PROBLEM TO WORK ON
Look below for the line that has "unfold bind at 1. unfold". Set down the lines from there through the line that has "(** C35: a control", exactly as written.

(Records contained in a dataset)
__________________________________________________

(** The oldest frame is taken. *)
Lemma pop_stored b type data l fr : stored b ((type, data) :: l) ->
  frames b !! (Z.to_nat (read_pos b) mod count)%nat = Some fr ->
  stored (b <| frames := <[(Z.to_nat (read_pos b) mod count)%nat := fr <| fr_type := MEDIA_FRAME_TYPE_NONE |> <| fr_marker := MPF_MARKER_NONE |>]> (frames b) |>
            <| read_pos := u64 (read_pos b + 1) |>) l.
Proof.
  intros [H1 H2 H3 (H4r & H4 & H4w) H5 H6 H7] Hfr. pose proof (H6 _ _ Hfr) as (Hm & He & Hl). cbn [length] in H4, H5.
  assert (Hnext : u64 (read_pos b + 1) = read_pos b + 1) by (apply u64_small; lia).
  split; unfold field_set; cbn -[Nat.modulo u64]; try done.
  - by rewrite length_insert.
  - lia.
  - lia.
  - intros i x. destruct (decide (i = Z.to_nat (read_pos b) mod count)%nat) as [->|Hne].
    + rewrite list_lookup_insert_eq by (by eapply lookup_lt_Some). by intros [= <-].
    + rewrite list_lookup_insert_ne by done. apply H6.
  - intros j type' data' Hj. assert (j < length l)%nat by (by eapply lookup_lt_Some).
    destruct (H7 (S j) type' data' Hj) as (x & Hx & Hrest). exists x.
    replace (Z.to_nat (u64 (read_pos b + 1)) + j)%nat with (Z.to_nat (read_pos b) + S j)%nat by lia. rewrite list_lookup_insert_ne; [done|].
    apply mod_distinct. lia.
Qed.
Lemma write_refines jb v data n ts marker : shows jb v -> jb_op_ok (WRITE data n ts marker) v ->
  exists jb', mpf_jitter_buffer_write data n ts marker jb = Some (fst (write_spec data n ts marker v), jb') /\
    shows jb' (snd (write_spec data n ts marker v)).
Proof.
  intros Hv (Hn & Hmax & Hq). destruct (prepare_ok jb v ts marker Hv) as (jb1 & E & Hv1).
  rewrite write_split. unfold bind at 1. rewrite E. unfold write_spec.
  set (v1 := synchronised ts marker v) in *. set (q := frame_number ts v1) in *.
  change (vw_read v) with (vw_read v1) in *. clear E. pose proof Hv1 as [Hs H1 H2 H3 H4 H5 H6].
  assert (Hq0 : 0 <= q /\ q * F < 2 ^ 32).
  { unfold q, frame_number. pose proof (Z.mod_pos_bound (ts - vw_offset v1 + D) (2 ^ 32) ltac:(lia)) as Hb. fold (u32 (ts - vw_offset v1 + D)) in Hb.
    split; [apply Z.div_pos; lia|]. pose proof (Z.mul_div_le (u32 (ts - vw_offset v1 + D)) F). lia. }
  destruct (Z.ltb_spec q (vw_read v1)) as [Hlt|Hge].
  - rewrite (place_late _ _ _ _ _ v1) by (done || nia). by exists jb1.
  - unfold place_packet, gets, bind. rewrite H3. destruct (Z.leb_spec (vw_read v1 * F) (q * F)); [|nia]. cbn [ret].
    rewrite (available_ok _ v1) by (done || lia). destruct (Z.eqb_spec q (vw_read v1 + Z.of_nat C)) as [Ee|Ene].
    + destruct (Z.eqb_spec (vw_read v1 + Z.of_nat C - q) 0); [|lia]. exists jb1. by destruct v1.
    + destruct (Z.eqb_spec (vw_read v1 + Z.of_nat C - q) 0); [lia|].
      destruct (dissect_loop_ok (S n) q data n jb1 (vw_read v1) (vw_slots v1) Hs H6) as (fs & E & W); [lia..|]. rewrite E. cbn [fst snd].
      unfold write_advance, modify. set (k := Nat.min _ _) in *. eexists. split; [reflexivity|].
      change (write_ts (jb1 <| frames := fs |>)) with (write_ts jb1). rewrite H4.
      assert ((vw_write v1 * F <? (q + Z.of_nat k) * F) = (vw_write v1 <? q + Z.of_nat k)) as ->.
      { destruct (Z.ltb_spec (vw_write v1) (q + Z.of_nat k)), (Z.ltb_spec (vw_write v1 * F) ((q + Z.of_nat k) * F)); nia || done. }
      destruct (Z.ltb_spec (vw_write v1) (q + Z.of_nat k)).
      * rewrite Z.max_r by lia. split; try done. by destruct Hs.
      * rewrite Z.max_l by lia. split; try done. by destruct Hs.
Qed.
(* ===== verification/SessionMachines.v ===== *)
(** The state machines of the four resources behind the interface of a session ([StateMachines] of
    [Engine]), with its law: a machine reaches the world of its owner through its callbacks only. *)

From S2P Require Import Prelude AprHash AptString TextStream StartLine MrcpHeader GenericHeader Message FloatValue SynthHeader RecogHeader RecorderHeader VerifierHeader StateMachine SynthStateMachine RecogStateMachine RecorderStateMachine VerifierStateMachine CodecDescriptor MediaDescriptor Engine.

(** * Programs that agree *)

Section Agree.
Context {SM W : Type} (P : W -> Prop).

Lemma agree_bind {A B} (p1 p2 : prog (SM * W) A) (k1 k2 : A -> prog (SM * W) B) :
  agree P p1 p2 -> (forall a, agree P (k1 a) (k2 a)) -> agree P (bind p1 k1) (bind p2 k2).
Proof.
  intros Hp Hk sm w HP. destruct (Hp sm w HP) as [E1 Q1]. unfold bind. rewrite <-E1.
  destruct (p1 (sm, w)) as [[a [sm' w']]|]; [|done]. apply Hk. by eapply Q1.
Qed.
Lemma agree_ret {A} (a : A) : agree (SM := SM) P (ret a) (ret a).
Proof. intros sm w HP. split; [done|]. by intros ??? [= <- <- <-]. Qed.
Lemma agree_get_sm {A} (f : SM -> A) : agree P (get_sm f) (get_sm f).
Proof. intros sm w HP. split; [done|]. by intros ??? [= <- <- <-]. Qed.
Lemma agree_set_sm (f : SM -> SM) : agree P (set_sm f) (set_sm f).
Proof. intros sm w HP. split; [done|]. by intros ??? [= <- <- <-]. Qed.
Lemma agree_deref {A} (o : option A) : agree (SM := SM) P (deref_ptr o) (deref_ptr o).
Proof. intros sm w HP. split; [done|]. destruct o; [|done]. by intros ??? [= <- <- <-]. Qed.
Lemma agree_crash {A} : agree (SM := SM) P (crash (A := A)) crash.
Proof. intros sm w HP. by split. Qed.
End Agree.

(** Take a program apart down to its callbacks. *)
Ltac agree_step :=
  lazymatch goal with
  | |- agree _ (bind _ _) _ => apply agree_bind; [|intros]
  | |- agree _ (ret _) _ => apply agree_ret
  | |- agree _ (get_sm _) _ => apply agree_get_sm
  | |- agree _ (set_sm _) _ => apply agree_set_sm
  | |- agree _ (deref_ptr _) _ => apply agree_deref
  | |- agree _ crash _ => apply agree_crash
  | |- agree _ (on_dispatch _) _ => solve [auto]
  | |- agree _ on_deactivate _ => solve [auto]
  | |- agree _ (match ?x with _ => _ end) _ => destruct x
  | |- agree _ ((match ?x with _ => _ end) _) _ => destruct x
  | |- agree _ (let '(_, _) := ?x in _) _ => destruct x
  | |- agree _ ?p _ => let rec head t := lazymatch t with ?f _ => head f | _ => t end in
                       let h := head p in unfold h; cbv beta
  end.
Ltac agrees := repeat agree_step.

Section Machines.
Context `{Apr} `{CFloat}.

Definition synth_machines : StateMachines mrcp_synth_header_t := {|
  mrcp_state_machine_t := mrcp_synth_state_machine_t;
  machine_update W D m := synth_update m;
  machine_deactivate W D := synth_deactivate
|}.
Definition recog_machines : StateMachines mrcp_recog_header_t := {|
  mrcp_state_machine_t := mrcp_recog_state_machine_t;
  machine_update W D m := recog_update m;
  machine_deactivate W D := recog_deactivate
|}.
Definition recorder_machines : StateMachines mrcp_recorder_header_t := {|
  mrcp_state_machine_t := mrcp_recorder_state_machine_t;
  machine_update W D m := recorder_update m;
  machine_deactivate W D := recorder_deactivate
|}.
Definition verifier_machines : StateMachines mrcp_verifier_header_t := {|
  mrcp_state_machine_t := mrcp_verifier_state_machine_t;
  machine_update W D m := verifier_update m;
  machine_deactivate W D := verifier_deactivate
|}.

Lemma synth_machines_laws : StateMachinesLaws synth_machines.
Proof. split; intros; cbn [machine_update machine_deactivate synth_machines]; agrees. Qed.
Lemma recog_machines_laws : StateMachinesLaws recog_machines.
Proof. split; intros; cbn [machine_update machine_deactivate recog_machines]; agrees. Qed.
Lemma recorder_machines_laws : StateMachinesLaws recorder_machines.
Proof. split; intros; cbn [machine_update machine_deactivate recorder_machines]; agrees. Qed.
Lemma verifier_machines_laws : StateMachinesLaws verifier_machines.
Proof. split; intros; cbn [machine_update machine_deactivate verifier_machines]; agrees. Qed.
End Machines.
(* ===== verification/ServerSessionRaces.v ===== *)
(** A session of the server with the synthesizer machine: what becomes of requests that cross the
    answers of the engine. *)

From S2P Require Import Prelude AprHash AptString TextStream TextValues HeaderField TextMessage StartLine MrcpHeader GenericHeader Message FloatValue SynthHeader StateMachine SynthStateMachine ResourceFactory Transport CodecDescriptor MediaDescriptor Engine SessionMachines ServerSession.

#[local] Existing Instance apr_reference.
#[local] Existing Instance apr_reference_laws.
#[local] Existing Instance float_integers.
#[local] Existing Instance apr_hash_reference.
#[local] Existing Instance synth_machines.
#[local] Existing Instance synth_machines_laws.

(** ** A server with one engine for the synthesizer *)

Definition synth_name : apt_str_t := str_lit "speechsynth".
Definition sample_factory : mrcp_resource_factory_t mrcp_synth_header_t :=
  match mrcp_resource_factory_create 4 with
  | Some f => snd (mrcp_resource_register f (Some (resource_identify 0 synth_name mrcp_synth_resource_create)))
  | None => mk_factory [] apr_hash_make
  end.
Definition sample_engine : mrcp_engine_t :=
  mk_engine (Some (lit "Demo-Synth-1")) 0 (Some mrcp_engine_config_alloc) 0 true
    (Some (fun v => Some (mrcp_synth_state_machine_create v))).
Definition sample_stream : option mpf_audio_stream_t :=
  mpf_audio_stream_create (Some (mk_stream_vtable true false)) (Some mpf_source_stream_capabilities_create).

(** The plugin opens its channels. *)
Definition sample_world : ServerWorld mrcp_synth_header_t := {|
  plugin_create_channel _ a := Some (mrcp_engine_channel_create a (Some sample_stream));
  plugin_channel_open _ _ := true;
  plugin_channel_close _ _ := true;
  generated_uuid := repeat SP 16;
  response_code_uninit := 0
|}.
#[local] Existing Instance sample_world.
Definition sample_profile (v : mrcp_version_e) : mrcp_profile_t :=
  mk_profile v (apr_hash_set apr_hash_make (lit "speechsynth") 7%nat) sample_factory (Some mpf_rtp_settings_alloc).
Definition sample_session (v : mrcp_version_e) : mrcp_server_session_t mrcp_synth_header_t :=
  mrcp_server_session_create (sample_profile v) {[7%nat := sample_engine]}.

(** An offer of the channels of the given resources, each with its port, and one audio medium. *)
Definition control_medium (p : apt_str_t * Z) : option mrcp_control_descriptor_t :=
  Some (mrcp_control_offer_create <| desc_resource_name := fst p |> <| port := snd p |> <| cmid_arr := [1] |>).
Definition sample_medium : mpf_rtp_media_descriptor_t :=
  mpf_rtp_media_descriptor_init <| media_state := MPF_MEDIA_ENABLED |> <| media_port := 4000 |> <| mid := 1 |>.
Definition sample_offer (l : list (apt_str_t * Z)) : mrcp_session_descriptor_t :=
  mrcp_session_descriptor_create <| control_media_arr := map control_medium l |> <| audio_media_arr := [Some sample_medium] |>.
Definition offer_message (l : list (apt_str_t * Z)) : server_task_msg mrcp_synth_header_t :=
  MRCP_SERVER_SIGNALING_TASK_MSG (mk_signaling_message SIGNALING_MESSAGE_OFFER (Some (sample_offer l)) None None).
Definition terminate_message : server_task_msg mrcp_synth_header_t :=
  MRCP_SERVER_SIGNALING_TASK_MSG (mk_signaling_message SIGNALING_MESSAGE_TERMINATE None None None).

(** The media engine answers every message it was sent. *)
Definition media_answer (m : mpf_message_t) : mpf_message_t :=
  mk_mpf_message MPF_MESSAGE_TYPE_RESPONSE (command_id m) (mpf_context m) (mpf_termination m) (assoc_termination m)
    ((fun d => d <| audio := (audio d) <| local := Some sample_medium |> |>) <$> mpf_descriptor m).
Definition media_answers (out : list (session_event mrcp_synth_header_t)) : list (server_task_msg mrcp_synth_header_t) :=
  concat (map (fun e => match e with MPF_TASK_MESSAGE l => [MRCP_SERVER_MEDIA_TASK_MSG (map media_answer l)] | _ => [] end) out).

(** The session after an offer of one synthesizer was answered. *)
Definition offer_exchange : list (server_task_msg mrcp_synth_header_t) :=
  match session_run [offer_message [(synth_name, 9)]] (sample_session MRCP_VERSION_2) with
  | Some (_, s) =>
      [offer_message [(synth_name, 9)]; CONNECTION_AGENT_TASK_MSG_ADD_CHANNEL 0 (control_medium (synth_name, 1544)) true] ++
      media_answers (session_out s) ++ [ENGINE_TASK_MSG_OPEN_CHANNEL 0 true]
  | None => []
  end.

Definition brief_event (e : session_event mrcp_synth_header_t) : option (mrcp_message_type_e * Z * Z) :=
  match e with
  | ENGINE_REQUEST _ m | CONTROL_MESSAGE_SEND _ m =>
      Some (message_type (start_line m), method_id (start_line m), request_id (start_line m))
  | _ => None
  end.

(** What a run leaves to be seen of the session. *)
Definition outcome {X} (f : mrcp_server_session_t mrcp_synth_header_t -> X) (l : list (server_task_msg mrcp_synth_header_t))
    : option X :=
  match session_run l (sample_session MRCP_VERSION_2) with Some (_, s) => Some (f s) | None => None end.

(** ** Requests that cross the answers of the engine *)

Abbreviation from_client m := (CONNECTION_AGENT_TASK_MSG_RECEIVE_MESSAGE 0 (Some m)).
Abbreviation from_engine m := (ENGINE_TASK_MSG_MESSAGE 0 m).
Abbreviation speak := (sample_synth_request SYNTHESIZER_SPEAK).
Abbreviation get_params := (sample_synth_request SYNTHESIZER_GET_PARAMS).
(** STOP request 3, of request 1 only. *)
Definition stop_first : synth_message :=
  default (sample_synth_request SYNTHESIZER_STOP 3) (active_request_id_add 1 (sample_synth_request SYNTHESIZER_STOP 3)).

Definition stop_race : list (server_task_msg mrcp_synth_header_t) :=
  [from_client (speak 1); from_engine (engine_started (speak 1)); from_client (speak 2);
   from_client stop_first; from_client (get_params 4);
   from_engine (mrcp_response_create (Some stop_first));
   from_engine (mrcp_response_create (Some (get_params 4)));
   from_engine (engine_started (speak 2)); terminate_message].

(** A response that a machine sends before it is done with the answer of the engine lets the session
    dispatch the next request in between.  STOP request 3 ends SPEAK request 1 while request 2 is queued in the machine and a
    GET-PARAMS request 4 in the session: the response to STOP sends request 4 to the engine, and the machine then
    sends request 2 in its place.  The answer of the engine to request 4 is dropped, the client gets
    none, and the session waits for it for good: the request to terminate stays in the queue. *)
Example session_stop_race :
  outcome (fun s => (omap brief_event (session_out s), type <$> active_request s, map type (request_queue s))) (offer_exchange ++ stop_race) =
  Some ([(MRCP_MESSAGE_TYPE_REQUEST, method_num SYNTHESIZER_SPEAK, 1); (MRCP_MESSAGE_TYPE_RESPONSE, method_num SYNTHESIZER_SPEAK, 1);
         (MRCP_MESSAGE_TYPE_RESPONSE, method_num SYNTHESIZER_SPEAK, 2); (MRCP_MESSAGE_TYPE_REQUEST, method_num SYNTHESIZER_STOP, 3);
         (MRCP_MESSAGE_TYPE_RESPONSE, method_num SYNTHESIZER_STOP, 3); (MRCP_MESSAGE_TYPE_REQUEST, method_num SYNTHESIZER_GET_PARAMS, 4);
         (MRCP_MESSAGE_TYPE_REQUEST, method_num SYNTHESIZER_SPEAK, 2); (MRCP_MESSAGE_TYPE_EVENT, event_num SYNTHESIZER_SPEECH_MARKER, 2)],
        Some SIGNALING_MESSAGE_CONTROL, [SIGNALING_MESSAGE_TERMINATE]).
Proof. vm_compute. reflexivity. Qed.

(** ** Channels and media that do not line up *)

Definition unknown_name : apt_str_t := str_lit "unknown".
Definition mixed_offer : list (server_task_msg mrcp_synth_header_t) := [offer_message [(unknown_name, 0); (synth_name, 9)]].
Definition mixed_exchange : list (server_task_msg mrcp_synth_header_t) :=
  match session_run mixed_offer (sample_session MRCP_VERSION_2) with
  | Some (_, s) =>
      mixed_offer ++ [CONNECTION_AGENT_TASK_MSG_ADD_CHANNEL 0 (control_medium (synth_name, 1544)) true] ++ media_answers (session_out s)
  | None => []
  end.
Definition answered_ports (e : session_event mrcp_synth_header_t) : option (list (option Z)) :=
  match e with ANSWER a => Some (map (fun d => port <$> d) (control_media_arr a)) | _ => None end.
Definition modified (e : session_event mrcp_synth_header_t) : option (nat * apt_str_t) :=
  match e with CONTROL_CHANNEL_MODIFY i d => Some (i, desc_resource_name d) | _ => None end.

(** The position of a channel is taken for that of its medium: when the first medium of an offer has no
    channel, the channel of the second one is answered with its port but its engine channel is never opened, and
    the next offer modifies it by the first medium and makes another channel for the second. *)
Example session_channel_positions :
  outcome (fun s => (omap answered_ports (session_out s), map (fun c => (ch_id c, is_open <$> engine_channel c)) (channels s))) mixed_exchange =
    Some ([[None; Some 1544]], [(1%nat, Some false)]) /\
  outcome (fun s => (omap modified (session_out s), map ch_id (channels s))) (mixed_exchange ++ mixed_offer) =
    Some ([(0%nat, unknown_name)], [1%nat; 1%nat]).
Proof. split; vm_compute; reflexivity. Qed.
Lemma dispatch_fuel_in_order l n : forall m, alike (about_to_dispatch l m) (in_order l) (dispatch_fuel n m) (dispatch_fuel n m).
Proof.
  induction n as [|n IH]; intros m; unfold dispatch_fuel; cbn [dispatch_from]; [apply alike_crash|].
  apply alike_body; [apply in_order_requests|apply next_request_in_order, IH|].
  intros s [Hl [r Hr]]. split.
  - cbn [field_set session_out request_queue]. rewrite dispatched_snoc, <-app_assoc. exact Hl.
  - cbn. by rewrite Hr.
Qed.

Lemma dispatch_in_order l m :
  alike (about_to_dispatch l m) (in_order l) (mrcp_server_signaling_message_dispatch m) (mrcp_server_signaling_message_dispatch m).
Proof. intros s Hs. split; [done|]. intros a s'. by apply dispatch_fuel_in_order. Qed.

Lemma signaling_in_order l m :
  alike (in_order l) (in_order (l ++ [m])) (mrcp_server_signaling_message_process m) (mrcp_server_signaling_message_process m).
Proof.
  intros s [Hl Ha]. split; [done|]. intros a s'. unfold mrcp_server_signaling_message_process, bind at 1, gets at 1.
  destruct (active_request s) as [r|] eqn:Er.
  - unfold bind, modify, ret. intros [= <- <-]. split; cbn; [|by rewrite Er]. unfold apt_list_push_back. by rewrite app_assoc, Hl.
  - rewrite (Ha eq_refl), app_nil_r in Hl. unfold bind, modify, ret. cbv beta iota.
    match goal with |- context [mrcp_server_signaling_message_dispatch m ?x] => set (s1 := x) end.
    destruct (dispatch_in_order (l ++ [m]) m s1) as [_ H].
    { split; [cbn; by rewrite (Ha eq_refl), Hl|by exists m]. }
    destruct (mrcp_server_signaling_message_dispatch m s1) as [[b s2]|]; [|done]. intros [= <- <-]. by eapply H.
Qed.

Lemma task_msg_in_order l x : alike (in_order l) (in_order (l ++ arrived x)) (mrcp_server_msg_process x) (mrcp_server_msg_process x).
Proof.
  pose proof (alike_task_msg (in_order l) mrcp_server_signaling_message_dispatch mrcp_server_signaling_message_dispatch
    (in_order_requests l) (next_request_in_order l _ (dispatch_in_order l)) x) as H.
  destruct x; cbn [arrived]; rewrite ?app_nil_r; try (by apply H); clear H; unfold mrcp_server_msg_process;
    eapply alike_bind; try apply signaling_in_order; intros; apply alike_ret.
Qed.

(** C4: the requests to a session, of whatever kind, are dispatched in the order they arrive, none twice
    and none left out: those dispatched so far are the first ones that arrived, the others wait in the queue, and none
    waits while the session is idle. *)
Theorem session_requests_in_order (p : mrcp_profile_t) (es : gmap addr mrcp_engine_t) (l : list (server_task_msg R)) (s' : session) :
  session_run l (mrcp_server_session_create p es) = Some (tt, s') ->
  dispatched (session_out s') ++ request_queue s' = concat (map arrived l) /\
  (active_request s' = None -> request_queue s' = []).
Proof.
  assert (Hrun : forall l k s, in_order k s -> session_run l s = Some (tt, s') -> in_order (k ++ concat (map arrived l)) s').
  { clear l. induction l as [|x l IH]; intros k s Hs; cbn [session_run map concat].
    - intros [= <-]. by rewrite app_nil_r.
    - unfold bind. destruct (mrcp_server_msg_process x s) as [[b s1]|] eqn:E; [|done]. intros E'.
      rewrite app_assoc. eapply IH; [|done]. by eapply (task_msg_in_order k x s). }
  intros E. by apply (Hrun l [] (mrcp_server_session_create p es)).
Qed.

(** * A session that waits for good *)

(** A session whose request was given up waits for an answer: what arrives is queued. *)
Lemma requests_queued (l : list request) : forall s, is_Some (active_request s) ->
  session_run (map MRCP_SERVER_SIGNALING_TASK_MSG l) s = Some (tt, s <| request_queue := request_queue s ++ l |>).
Proof.
  induction l as [|m l IH]; intros s Hs; cbn [map session_run].
  - unfold ret. do 2 f_equal. destruct s. cbn. by rewrite app_nil_r.
  - destruct (active_request s) as [r|] eqn:Er; [|by destruct Hs].
    unfold bind at 1. unfold mrcp_server_msg_process, mrcp_server_signaling_message_process.
    unfold bind at 1, bind at 1, bind at 1, gets, bind at 1. rewrite Er. unfold modify, bind, ret. rewrite IH by (cbn; by rewrite Er).
    do 2 f_equal. unfold field_set, apt_list_push_back. cbn. by rewrite <-app_assoc.
Qed.

(** C35: a control message for a resource the session has no channel for is not answered, and nothing after it
    is served: the requests that follow, to terminate the session among them, stay in the queue. *)
Theorem session_stuck (s : session) (m : request) (x : message) (l : list request) :
  active_request s = None -> request_queue s = [] -> type m = SIGNALING_MESSAGE_CONTROL -> sig_channel m = None ->
  sig_message m = Some x -> channel_search (channels s) 0 (resource_name (channel_id x)) = Some None ->
  exists s', session_run (map MRCP_SERVER_SIGNALING_TASK_MSG (m :: l)) s = Some (tt, s') /\
    session_out s' = session_out s ++ [DISPATCH_MESSAGE m] /\ active_request s' = Some m /\ request_queue s' = l.
Proof.
  intros Ha Hq Ht Hc Hx Hfind. cbn [map session_run]. set (s1 := (s <| active_request := Some m |>)
    <| session_out := session_out s ++ [DISPATCH_MESSAGE m] |>).
  assert (E : mrcp_server_msg_process (MRCP_SERVER_SIGNALING_TASK_MSG m) s = Some (true, s1)).
  { unfold mrcp_server_msg_process, mrcp_server_signaling_message_process, bind, gets. rewrite Ha. unfold modify.
    unfold mrcp_server_signaling_message_dispatch. unfold dispatch_fuel; cbn [dispatch_from]. unfold dispatch_body, bind, tell, modify. rewrite Ht.
    unfold mrcp_server_on_message_receive, bind, mrcp_server_channel_find, gets. rewrite Hc, Hx. unfold deref_ptr, ret, bind. cbn [channels field_set].
    rewrite Hfind. reflexivity. }
  unfold bind. rewrite E. rewrite requests_queued by (by exists m). eexists. split; [reflexivity|].
  split; [done|]. split; [done|]. cbn. by rewrite Hq.
Qed.
End Runs.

__________________________________________________

SOLUTION
    unfold bind at 1. unfold mrcp_server_msg_process, mrcp_server_signaling_message_process.
    unfold bind at 1, bind at 1, bind at 1, gets, bind at 1. rewrite Er. unfold modify, bind, ret. rewrite IH by (cbn; by rewrite Er).
    do 2 f_equal. unfold field_set, apt_list_push_back. cbn. by rewrite <-app_assoc.
Qed.

(** C35: a control message for a resource the session has no channel for is not answered, and nothing after it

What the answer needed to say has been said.